____ Data for the task

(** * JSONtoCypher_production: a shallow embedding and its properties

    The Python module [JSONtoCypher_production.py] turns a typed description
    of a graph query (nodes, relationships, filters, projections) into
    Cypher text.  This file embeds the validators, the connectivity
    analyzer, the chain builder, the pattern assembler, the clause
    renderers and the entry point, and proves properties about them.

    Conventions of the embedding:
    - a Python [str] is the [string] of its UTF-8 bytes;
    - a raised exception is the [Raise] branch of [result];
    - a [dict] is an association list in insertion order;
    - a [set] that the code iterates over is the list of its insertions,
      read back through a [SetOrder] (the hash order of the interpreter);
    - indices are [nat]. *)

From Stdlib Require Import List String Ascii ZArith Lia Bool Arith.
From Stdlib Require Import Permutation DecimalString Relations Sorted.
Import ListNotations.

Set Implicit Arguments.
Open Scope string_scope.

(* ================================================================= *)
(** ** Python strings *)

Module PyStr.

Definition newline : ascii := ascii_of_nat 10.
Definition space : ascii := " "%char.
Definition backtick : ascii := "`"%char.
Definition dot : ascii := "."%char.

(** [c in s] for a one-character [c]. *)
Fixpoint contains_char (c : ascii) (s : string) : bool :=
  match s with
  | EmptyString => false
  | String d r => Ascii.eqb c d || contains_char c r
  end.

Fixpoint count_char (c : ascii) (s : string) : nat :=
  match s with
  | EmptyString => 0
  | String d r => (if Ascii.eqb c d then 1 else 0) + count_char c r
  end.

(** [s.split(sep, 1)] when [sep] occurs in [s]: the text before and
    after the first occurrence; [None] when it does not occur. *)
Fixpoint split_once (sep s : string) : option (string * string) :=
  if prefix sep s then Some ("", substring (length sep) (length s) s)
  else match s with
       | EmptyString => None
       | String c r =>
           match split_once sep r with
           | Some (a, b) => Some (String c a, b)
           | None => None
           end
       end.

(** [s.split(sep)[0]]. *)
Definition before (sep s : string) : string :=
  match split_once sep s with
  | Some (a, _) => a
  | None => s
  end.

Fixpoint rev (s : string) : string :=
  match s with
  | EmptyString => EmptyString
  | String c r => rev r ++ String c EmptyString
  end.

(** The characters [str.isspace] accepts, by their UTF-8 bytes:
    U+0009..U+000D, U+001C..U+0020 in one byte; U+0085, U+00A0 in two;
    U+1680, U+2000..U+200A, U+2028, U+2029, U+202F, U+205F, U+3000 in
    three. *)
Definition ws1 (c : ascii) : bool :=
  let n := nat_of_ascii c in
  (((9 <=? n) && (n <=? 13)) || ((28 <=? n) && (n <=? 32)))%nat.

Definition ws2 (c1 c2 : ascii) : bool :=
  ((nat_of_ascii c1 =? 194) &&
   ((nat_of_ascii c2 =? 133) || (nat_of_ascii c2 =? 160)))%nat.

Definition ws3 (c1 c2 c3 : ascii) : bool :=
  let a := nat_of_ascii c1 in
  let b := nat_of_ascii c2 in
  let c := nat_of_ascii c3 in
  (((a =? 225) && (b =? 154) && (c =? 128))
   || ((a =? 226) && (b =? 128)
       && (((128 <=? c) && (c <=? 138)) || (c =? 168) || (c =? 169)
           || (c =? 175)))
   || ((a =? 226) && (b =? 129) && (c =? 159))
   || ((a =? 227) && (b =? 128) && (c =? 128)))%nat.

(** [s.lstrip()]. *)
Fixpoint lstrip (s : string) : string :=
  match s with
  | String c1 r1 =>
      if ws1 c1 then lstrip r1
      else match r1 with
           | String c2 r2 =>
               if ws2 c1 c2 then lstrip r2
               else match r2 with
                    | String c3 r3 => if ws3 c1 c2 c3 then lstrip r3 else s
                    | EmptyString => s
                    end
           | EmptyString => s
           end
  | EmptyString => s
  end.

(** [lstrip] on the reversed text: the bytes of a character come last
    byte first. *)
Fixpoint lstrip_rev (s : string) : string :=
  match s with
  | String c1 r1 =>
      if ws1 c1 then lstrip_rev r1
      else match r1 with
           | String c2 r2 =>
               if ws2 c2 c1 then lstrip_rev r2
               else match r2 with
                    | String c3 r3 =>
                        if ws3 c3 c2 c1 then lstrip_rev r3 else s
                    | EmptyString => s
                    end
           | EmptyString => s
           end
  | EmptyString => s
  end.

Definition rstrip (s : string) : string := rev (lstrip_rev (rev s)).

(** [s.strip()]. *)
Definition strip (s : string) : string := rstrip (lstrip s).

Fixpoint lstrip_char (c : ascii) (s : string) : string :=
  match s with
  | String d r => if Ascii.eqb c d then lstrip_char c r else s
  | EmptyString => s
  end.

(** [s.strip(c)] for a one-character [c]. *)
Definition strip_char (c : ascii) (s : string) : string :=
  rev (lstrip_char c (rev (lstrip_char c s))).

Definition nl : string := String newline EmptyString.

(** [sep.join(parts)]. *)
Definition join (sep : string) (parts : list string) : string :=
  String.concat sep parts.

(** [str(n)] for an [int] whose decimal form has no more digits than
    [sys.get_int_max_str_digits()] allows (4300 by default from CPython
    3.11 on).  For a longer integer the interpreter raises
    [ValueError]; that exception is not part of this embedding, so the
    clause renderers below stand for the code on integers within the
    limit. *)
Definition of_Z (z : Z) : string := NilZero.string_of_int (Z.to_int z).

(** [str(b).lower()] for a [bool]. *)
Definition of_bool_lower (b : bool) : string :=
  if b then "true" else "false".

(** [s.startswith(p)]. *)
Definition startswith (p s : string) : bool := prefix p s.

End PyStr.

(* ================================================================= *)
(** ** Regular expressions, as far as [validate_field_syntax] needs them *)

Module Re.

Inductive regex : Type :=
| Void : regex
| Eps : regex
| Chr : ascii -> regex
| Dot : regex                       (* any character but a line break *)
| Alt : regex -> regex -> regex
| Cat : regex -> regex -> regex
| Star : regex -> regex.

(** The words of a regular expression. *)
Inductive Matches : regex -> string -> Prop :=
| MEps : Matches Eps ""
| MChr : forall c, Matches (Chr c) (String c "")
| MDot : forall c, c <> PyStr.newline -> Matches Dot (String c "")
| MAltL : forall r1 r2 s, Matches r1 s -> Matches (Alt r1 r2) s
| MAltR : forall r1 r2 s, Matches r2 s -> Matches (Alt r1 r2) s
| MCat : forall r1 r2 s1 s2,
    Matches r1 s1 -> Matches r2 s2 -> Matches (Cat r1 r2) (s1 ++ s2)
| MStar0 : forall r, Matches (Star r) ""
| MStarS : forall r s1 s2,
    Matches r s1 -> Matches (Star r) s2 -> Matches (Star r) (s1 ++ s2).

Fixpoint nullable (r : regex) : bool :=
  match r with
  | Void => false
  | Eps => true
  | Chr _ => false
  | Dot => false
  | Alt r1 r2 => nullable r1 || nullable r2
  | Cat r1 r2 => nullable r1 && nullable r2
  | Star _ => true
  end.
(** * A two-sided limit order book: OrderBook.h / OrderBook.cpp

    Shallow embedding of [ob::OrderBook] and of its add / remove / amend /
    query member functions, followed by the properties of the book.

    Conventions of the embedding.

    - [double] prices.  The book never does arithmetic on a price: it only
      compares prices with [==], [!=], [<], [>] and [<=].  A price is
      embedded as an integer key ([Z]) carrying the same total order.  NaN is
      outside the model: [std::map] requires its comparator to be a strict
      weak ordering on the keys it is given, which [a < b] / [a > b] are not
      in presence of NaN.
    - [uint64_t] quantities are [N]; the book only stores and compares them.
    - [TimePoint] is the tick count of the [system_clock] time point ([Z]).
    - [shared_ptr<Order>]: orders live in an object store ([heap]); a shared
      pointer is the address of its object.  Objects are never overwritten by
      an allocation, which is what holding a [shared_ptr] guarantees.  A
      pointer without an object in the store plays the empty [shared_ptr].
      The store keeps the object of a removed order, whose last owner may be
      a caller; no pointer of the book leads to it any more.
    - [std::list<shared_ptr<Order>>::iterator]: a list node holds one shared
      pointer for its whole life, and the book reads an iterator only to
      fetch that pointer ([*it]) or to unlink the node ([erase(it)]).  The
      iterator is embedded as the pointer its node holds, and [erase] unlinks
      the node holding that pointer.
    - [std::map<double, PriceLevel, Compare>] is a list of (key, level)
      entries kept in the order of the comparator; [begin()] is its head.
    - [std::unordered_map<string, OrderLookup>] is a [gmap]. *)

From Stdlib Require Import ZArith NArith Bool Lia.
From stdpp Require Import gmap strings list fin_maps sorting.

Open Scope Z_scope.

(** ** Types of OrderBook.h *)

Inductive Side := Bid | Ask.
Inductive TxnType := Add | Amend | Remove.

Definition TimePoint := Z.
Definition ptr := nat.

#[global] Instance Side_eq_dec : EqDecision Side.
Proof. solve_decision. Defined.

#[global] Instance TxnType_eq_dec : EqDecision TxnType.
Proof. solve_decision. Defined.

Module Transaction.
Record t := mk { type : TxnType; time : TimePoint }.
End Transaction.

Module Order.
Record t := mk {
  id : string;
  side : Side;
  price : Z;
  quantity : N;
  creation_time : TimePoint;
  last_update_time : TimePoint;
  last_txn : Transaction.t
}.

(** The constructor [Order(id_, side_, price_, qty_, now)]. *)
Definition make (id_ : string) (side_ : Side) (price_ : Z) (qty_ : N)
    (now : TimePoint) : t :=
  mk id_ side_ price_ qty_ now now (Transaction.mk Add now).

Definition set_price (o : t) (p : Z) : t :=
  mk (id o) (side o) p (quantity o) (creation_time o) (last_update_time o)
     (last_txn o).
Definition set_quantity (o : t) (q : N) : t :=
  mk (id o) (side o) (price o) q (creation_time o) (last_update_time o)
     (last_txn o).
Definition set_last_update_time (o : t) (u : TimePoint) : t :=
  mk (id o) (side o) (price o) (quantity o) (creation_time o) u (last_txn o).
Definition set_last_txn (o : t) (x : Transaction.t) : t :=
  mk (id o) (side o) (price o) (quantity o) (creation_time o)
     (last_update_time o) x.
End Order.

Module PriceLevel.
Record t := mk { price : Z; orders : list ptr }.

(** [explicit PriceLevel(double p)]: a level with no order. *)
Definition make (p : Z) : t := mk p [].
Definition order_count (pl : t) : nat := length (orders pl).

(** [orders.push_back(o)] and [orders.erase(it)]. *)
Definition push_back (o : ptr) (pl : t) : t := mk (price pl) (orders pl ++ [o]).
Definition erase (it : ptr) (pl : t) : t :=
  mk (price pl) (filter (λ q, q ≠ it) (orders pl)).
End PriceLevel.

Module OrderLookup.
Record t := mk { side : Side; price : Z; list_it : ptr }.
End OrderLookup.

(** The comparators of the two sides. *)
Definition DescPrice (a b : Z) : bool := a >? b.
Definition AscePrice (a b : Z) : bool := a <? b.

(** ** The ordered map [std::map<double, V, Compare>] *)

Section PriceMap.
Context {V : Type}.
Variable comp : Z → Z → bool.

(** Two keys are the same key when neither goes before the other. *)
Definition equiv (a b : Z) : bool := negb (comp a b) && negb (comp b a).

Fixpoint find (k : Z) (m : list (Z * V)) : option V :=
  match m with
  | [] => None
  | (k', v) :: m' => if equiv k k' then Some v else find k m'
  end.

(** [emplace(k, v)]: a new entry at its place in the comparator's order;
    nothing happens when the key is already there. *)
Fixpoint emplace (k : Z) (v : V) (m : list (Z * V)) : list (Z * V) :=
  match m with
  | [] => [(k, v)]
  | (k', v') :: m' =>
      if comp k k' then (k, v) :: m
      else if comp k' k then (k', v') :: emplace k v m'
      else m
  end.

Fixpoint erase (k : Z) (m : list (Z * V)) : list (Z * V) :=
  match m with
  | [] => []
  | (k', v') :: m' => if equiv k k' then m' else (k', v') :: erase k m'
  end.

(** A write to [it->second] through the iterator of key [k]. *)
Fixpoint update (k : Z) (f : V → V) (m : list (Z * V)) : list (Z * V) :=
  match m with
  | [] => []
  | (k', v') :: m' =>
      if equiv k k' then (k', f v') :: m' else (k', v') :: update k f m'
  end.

________

* Required action *
Only the lines above from the line with "(** [str(n)] for" to the line with "Fixpoint nullable (r", those two lines included, should be reproduced exactly.

* Output *
(** [str(n)] for an [int] whose decimal form has no more digits than
    [sys.get_int_max_str_digits()] allows (4300 by default from CPython
    3.11 on).  For a longer integer the interpreter raises
    [ValueError]; that exception is not part of this embedding, so the
    clause renderers below stand for the code on integers within the
    limit. *)
Definition of_Z (z : Z) : string := NilZero.string_of_int (Z.to_int z).

(** [str(b).lower()] for a [bool]. *)
Definition of_bool_lower (b : bool) : string :=
  if b then "true" else "false".

(** [s.startswith(p)]. *)
Definition startswith (p s : string) : bool := prefix p s.

End PyStr.

(* ================================================================= *)
(** ** Regular expressions, as far as [validate_field_syntax] needs them *)

Module Re.

Inductive regex : Type :=
| Void : regex
| Eps : regex
| Chr : ascii -> regex
| Dot : regex                       (* any character but a line break *)
| Alt : regex -> regex -> regex
| Cat : regex -> regex -> regex
| Star : regex -> regex.

(** The words of a regular expression. *)
Inductive Matches : regex -> string -> Prop :=
| MEps : Matches Eps ""
| MChr : forall c, Matches (Chr c) (String c "")
| MDot : forall c, c <> PyStr.newline -> Matches Dot (String c "")
| MAltL : forall r1 r2 s, Matches r1 s -> Matches (Alt r1 r2) s
| MAltR : forall r1 r2 s, Matches r2 s -> Matches (Alt r1 r2) s
| MCat : forall r1 r2 s1 s2,
    Matches r1 s1 -> Matches r2 s2 -> Matches (Cat r1 r2) (s1 ++ s2)
| MStar0 : forall r, Matches (Star r) ""
| MStarS : forall r s1 s2,
    Matches r s1 -> Matches (Star r) s2 -> Matches (Star r) (s1 ++ s2).

Fixpoint nullable (r : regex) : bool :=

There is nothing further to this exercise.